OCR Support: Scans and extracts text from embedded images within resumes using Tesseract OCR.

Technology Extraction: Searches for specific SAS-related technologies mentioned in the resume.

Client Identification: Extracts client names from resume text and tables.

Structured Output: Outputs the parsed information (Name, Technology, Client Names) into an Excel sheet.

Automated Resume Processing: Processes all .docx resumes in a given directory and creates a summary in a user-friendly Excel file.

Getting Started Prerequisites Ensure you have the following software and libraries installed:

Python 3.x spaCy pytesseract docx pandas openpyxl Pillow

You can install the required Python libraries using:

pip install spacy pytesseract python-docx pandas openpyxl Pillow

Setting Up Tesseract

Install Tesseract OCR from here. After installation, configure the Tesseract path in your environment if needed.

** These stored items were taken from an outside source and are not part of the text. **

(** * Voice-chat front end: the request handler [voice_chat]

    A shallow embedding of [gradio_app/app.py].  The only function with
    behaviour of its own is [voice_chat] (lines 18-124): it saves the
    captured audio as a WAV file in the temporary directory, uploads it with
    one multipart HTTP POST, and turns the reply into a pair
    (path of the reply audio or [None], status text).

    The handler talks to a clock, a disk and an HTTP server.  They are
    modelled by an environment of oracles ([Env]) and an explicit world
    state ([World]) threaded through a small state-and-exception monad.
    Calls to [logger] and to the [progress] callback only report to the
    console and to the page and are left out. *)

From Stdlib Require Import ZArith Lia Ascii.
From stdpp Require Import gmap strings list pretty.

Open Scope string_scope.
Open Scope Z_scope.

(** ** Python values the handler manipulates *)

Abbreviation bytes := (list Byte.byte).

#[global] Instance byte_eq_dec : EqDecision Byte.byte := Byte.byte_eq_dec.

(** Exceptions, by the classes the [except] clauses test for (lines 60-73,
    103, 121).  In [requests.exceptions] a [ConnectTimeout] is both a
    [Timeout] and a [ConnectionError].  [str_exn] is Python's [str(e)]. *)
Inductive exn :=
| Timeout (msg : string)          (* a Timeout that is no ConnectionError *)
| ConnectTimeout (msg : string)   (* a Timeout and a ConnectionError *)
| ConnectionError (msg : string)  (* a ConnectionError that is no Timeout *)
| OtherException (msg : string).  (* any other subclass of Exception *)

Definition str_exn (e : exn) : string :=
  match e with
  | Timeout m | ConnectTimeout m | ConnectionError m | OtherException m => m
  end.

(** [isinstance(e, requests.exceptions.Timeout)] *)
Definition is_timeout (e : exn) : bool :=
  match e with
  | Timeout _ | ConnectTimeout _ => true
  | _ => false
  end.

(** [isinstance(e, requests.exceptions.ConnectionError)] *)
Definition is_connection_error (e : exn) : bool :=
  match e with
  | ConnectTimeout _ | ConnectionError _ => true
  | _ => false
  end.

(** What [response.json()] can hand back. *)
#[local] Unset Elimination Schemes.
Inductive json :=
| JNull
| JBool (b : bool)
| JNumber (literal : string)
| JString (s : string)
| JArray (items : list json)
| JObject (items : list (string * json)).
#[local] Set Elimination Schemes.

(** [requests.Response]: the two attributes the handler reads. *)
Record Response := mkResponse {
  status_code : Z;
  content : bytes
}.

(** One entry of the [files=] argument of [requests.post]:
    field name -> (filename, file contents, content type). *)
Record FilePart := mkFilePart {
  part_field : string;
  part_filename : string;
  part_data : bytes;
  part_content_type : string
}.

Record Request := mkRequest {
  req_url : string;
  req_files : list FilePart;
  req_timeout : Z
}.

Inductive post_outcome :=
| PostRaises (e : exn)
| PostReturns (r : Response).

(** How a write to the disk can end. *)
Inductive disk_outcome :=
| Stored                 (* the bytes are in the file *)
| Refused (msg : string) (* open() raises OSError: nothing changes *)
| Broken (msg : string)  (* open() succeeds, the write raises OSError:
                            the file is left with length 0 *)
| Vanished               (* returns normally, the path does not exist after *)
| Truncated.             (* returns normally, the file is there with length 0 *)

(** ** Environment and world *)

Section Handler.

(** [ndarray] is the type of the sample buffer gradio hands over. *)
Context {ndarray : Type}.

Record Env := mkEnv {
  (** [tempfile.gettempdir()] *)
  gettempdir : string;
  (** [int(time.time())] at the n-th reading of the clock *)
  clock : nat → Z;
  (** the bytes [scipy.io.wavfile.write] produces, or the message of the
      exception it raises *)
  wav_bytes : Z → ndarray → string + bytes;
  (** outcome of writing [data] to [path] *)
  disk : string → bytes → disk_outcome;
  (** [Some msg]: opening [path] for reading raises OSError *)
  read_fault : string → option string;
  (** what the network and the server do with a request *)
  server : Request → post_outcome;
  (** the JSON decoder behind [response.json()]; [None]: it raises *)
  json_loads : bytes → option json;
  (** Python's [str] of a JSON value that is not a string *)
  py_str : json → string
}.

Record World := mkWorld {
  files : gmap string bytes;                       (* the file system *)
  clock_reads : nat;                               (* readings taken so far *)
  writes : list (string * bytes * disk_outcome);   (* newest first *)
  posts : list (Request * post_outcome)            (* newest first *)
}.

(** ** The monad: state plus Python exceptions *)

Inductive result (A : Type) :=
| Ret (a : A)
| Raise (e : exn).
Global Arguments Ret {A} a.
Global Arguments Raise {A} e.

Definition M (A : Type) : Type := World → result A * World.

Definition ret {A} (a : A) : M A := λ w, (Ret a, w).
Definition raise {A} (e : exn) : M A := λ w, (Raise e, w).

Definition bind {A B} (m : M A) (k : A → M B) : M B :=
  λ w, match m w with
       | (Ret a, w') => k a w'
       | (Raise e, w') => (Raise e, w')
       end.

(** [try: m  except Exception as e: h e] *)
Definition try_except {A} (m : M A) (h : exn → M A) : M A :=
  λ w, match m w with
       | (Ret a, w') => (Ret a, w')
       | (Raise e, w') => h e w'
       end.

(** A [try] whose handlers all leave the function: the caller gets either
    the value of the body or the exception to dispatch on. *)
Definition attempt {A} (m : M A) : M (A + exn) :=
  try_except (bind m (λ a, ret (inl a))) (λ e, ret (inr e)).

End Handler.

Arguments Env : clear implicits.

Notation "'do' x ← m ; k" := (bind m (λ x, k))
  (at level 10, x name, m at level 100, k at level 200,
   format "'[v' 'do'  x  ←  m ; '/' k ']'").
Notation "'run' m ; k" := (bind m (λ _, k))
  (at level 10, m at level 100, k at level 200,
   format "'[v' 'run'  m ; '/' k ']'").

(** ** Library calls *)

(** [os.path.join] with two arguments, as [posixpath] defines it. *)
Fixpoint ends_with_slash (s : string) : bool :=
  match s with
  | EmptyString => false
  | String c EmptyString => bool_decide (c = "/"%char)
  | String _ rest => ends_with_slash rest
  end.

Definition os_path_join (a b : string) : string :=
  if String.prefix "/" b then b
  else if bool_decide (a = "") || ends_with_slash a then a +:+ b
  else a +:+ "/" +:+ b.

(** [dict.get(key)] on the items of a decoded JSON object. *)
Fixpoint dict_get (key : string) (items : list (string * json)) : option json :=
  match items with
  | [] => None
  | (k, v) :: rest => if decide (k = key) then Some v else dict_get key rest
  end.

Section Primitives.

Context {ndarray : Type} (env : Env ndarray).

(** [int(time.time())] *)
Definition time_time : M Z := λ w,
  (Ret (clock env (clock_reads w)),
   mkWorld (files w) (S (clock_reads w)) (writes w) (posts w)).

(** [with open(path, "wb") as f: f.write(data)] *)
Definition write_file (path : string) (data : bytes) : M unit := λ w,
  let o := disk env path data in
  let after fs :=
    mkWorld fs (clock_reads w) ((path, data, o) :: writes w) (posts w) in
  match o with
  | Stored => (Ret (), after (<[path:=data]> (files w)))
  | Refused msg => (Raise (OtherException msg), after (files w))
  | Broken msg => (Raise (OtherException msg), after (<[path:=[]]> (files w)))
  | Vanished => (Ret (), after (delete path (files w)))
  | Truncated => (Ret (), after (<[path:=[]]> (files w)))
  end.

(** [scipy.io.wavfile.write(path, sr, data)].  The library opens the file
    for writing before it looks at the data: when the data cannot be
    encoded, the file has been opened and is closed with nothing in it. *)
Definition wavfile_write (path : string) (sr : Z) (data : ndarray) : M unit :=
  match wav_bytes env sr data with
  | inl msg => bind (write_file path []) (λ _, raise (OtherException msg))
  | inr b => write_file path b
  end.

(** [os.path.exists(path)] *)
Definition path_exists (path : string) : M bool := λ w,
  (Ret (bool_decide (is_Some (files w !! path))), w).

(** [os.path.getsize(path)] *)
Definition path_getsize (path : string) : M Z := λ w,
  match files w !! path with
  | Some b => (Ret (Z.of_nat (length b)), w)
  | None =>
      (Raise (OtherException
                ("[Errno 2] No such file or directory: '" +:+ path +:+ "'")), w)
  end.

(** [open(path, "rb")], read in full by the upload *)
Definition open_rb (path : string) : M bytes := λ w,
  match read_fault env path with
  | Some msg => (Raise (OtherException msg), w)
  | None =>
      match files w !! path with
      | Some b => (Ret b, w)
      | None =>
          (Raise (OtherException
                    ("[Errno 2] No such file or directory: '" +:+ path +:+ "'")),
           w)
      end
  end.

(** [requests.post(url, files=..., timeout=...)] *)
Definition requests_post (req : Request) : M Response := λ w,
  let o := server env req in
  let w' := mkWorld (files w) (clock_reads w) (writes w) ((req, o) :: posts w) in
  match o with
  | PostRaises e => (Raise e, w')
  | PostReturns r => (Ret r, w')
  end.

(** [response.json()] *)
Definition response_json (r : Response) : M json :=
  match json_loads env (content r) with
  | Some j => ret j
  | None => raise (OtherException "Expecting value")
  end.

(** [error_content.get(key, default)]; only a dict has [get]. *)
Definition json_get (j : json) (key : string) (dflt : json) : M json :=
  match j with
  | JObject items => ret (default dflt (dict_get key items))
  | _ => raise (OtherException "object has no attribute 'get'")
  end.

(** An f-string field [{v}]. *)
Definition fstr (v : json) : string :=
  match v with
  | JString s => s
  | _ => py_str env v
  end.

End Primitives.

(** ** The handler *)

Definition API_URL : string := "http://localhost:8000/voice-chat".
Definition REQUEST_TIMEOUT : Z := 300.

Section VoiceChat.

Context {ndarray : Type} (env : Env ndarray).

(** Line 35: [f"input_{int(time.time())}.wav"] *)
Definition input_filename (t : Z) : string := "input_" +:+ pretty t +:+ ".wav".

(** Line 90: [f"tts_output_{int(time.time())}.wav"] *)
Definition output_filename (t : Z) : string :=
  "tts_output_" +:+ pretty t +:+ ".wav".

(** Lines 112-116: the detail of a server error, with the bare [except]. *)
Definition error_detail (response : Response) : M json :=
  let fallback := JString ("Kode status: " +:+ pretty (status_code response)) in
  try_except
    (do error_content ← match content response with
                     | [] => ret (JObject [])
                     | _ :: _ => response_json env response
                     end ;
     json_get error_content "message" fallback)
    (λ _, ret fallback).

spaCy Model Setup: You need a custom-trained NER model using spaCy. To train or load your model:

import spacy nlp_custom = spacy.load(“path_to_your_custom_model”)

Usage

Input Directory: Place all .docx resume files in the input directory specified in the code. Running the Script: - Update the input_directory and output_file paths in the script. - Run the script to process resumes:

python resume_parser.py

Output: The parsed information will be saved in an Excel file at the specified output path, with fields like Name, Technology, Client Names, and File Name.

Example:

input_directory = ‘/path/to/resume/folder/’ output_file = ‘/path/to/output_resumes.xlsx’

Key Functions

extract_name(file_name, text): Extracts the candidate’s name using the filename and document content. It uses the custom NER model for better accuracy. search_technology(text): Identifies relevant technologies (e.g., SAS, SAS VIYA) from the resume text. extract_client_names(doc, technology): Extracts client names from tables and text, filtering out unwanted terms. extract_text_from_images(docx_path): Extracts text from embedded images in .docx resumes using Tesseract OCR. process_resumes(input_directory, output_file): Processes all resumes in a given directory and outputs structured data into an Excel sheet.

Sample Output

The output is an Excel file with the following columns:

Name: The candidate’s name. Technology: Detected technologies from the resume (e.g., SAS, Python). Client Names: Client names extracted from the resume. File Name: The original filename of the resume. Contributions

Feel free to submit pull requests if you want to contribute to enhancing the functionality of this resume parsing tool. Suggestions and improvements are always welcome!

Credits

Author: Malaya Kumar Swain

License

This project is licensed under the MIT License - see the LICENSE file for details.

Future Enhancements

Expand support for more resume formats (e.g., PDF). Add more customizable NER models for different industries. Enhance technology extraction to support a wider range of keywords.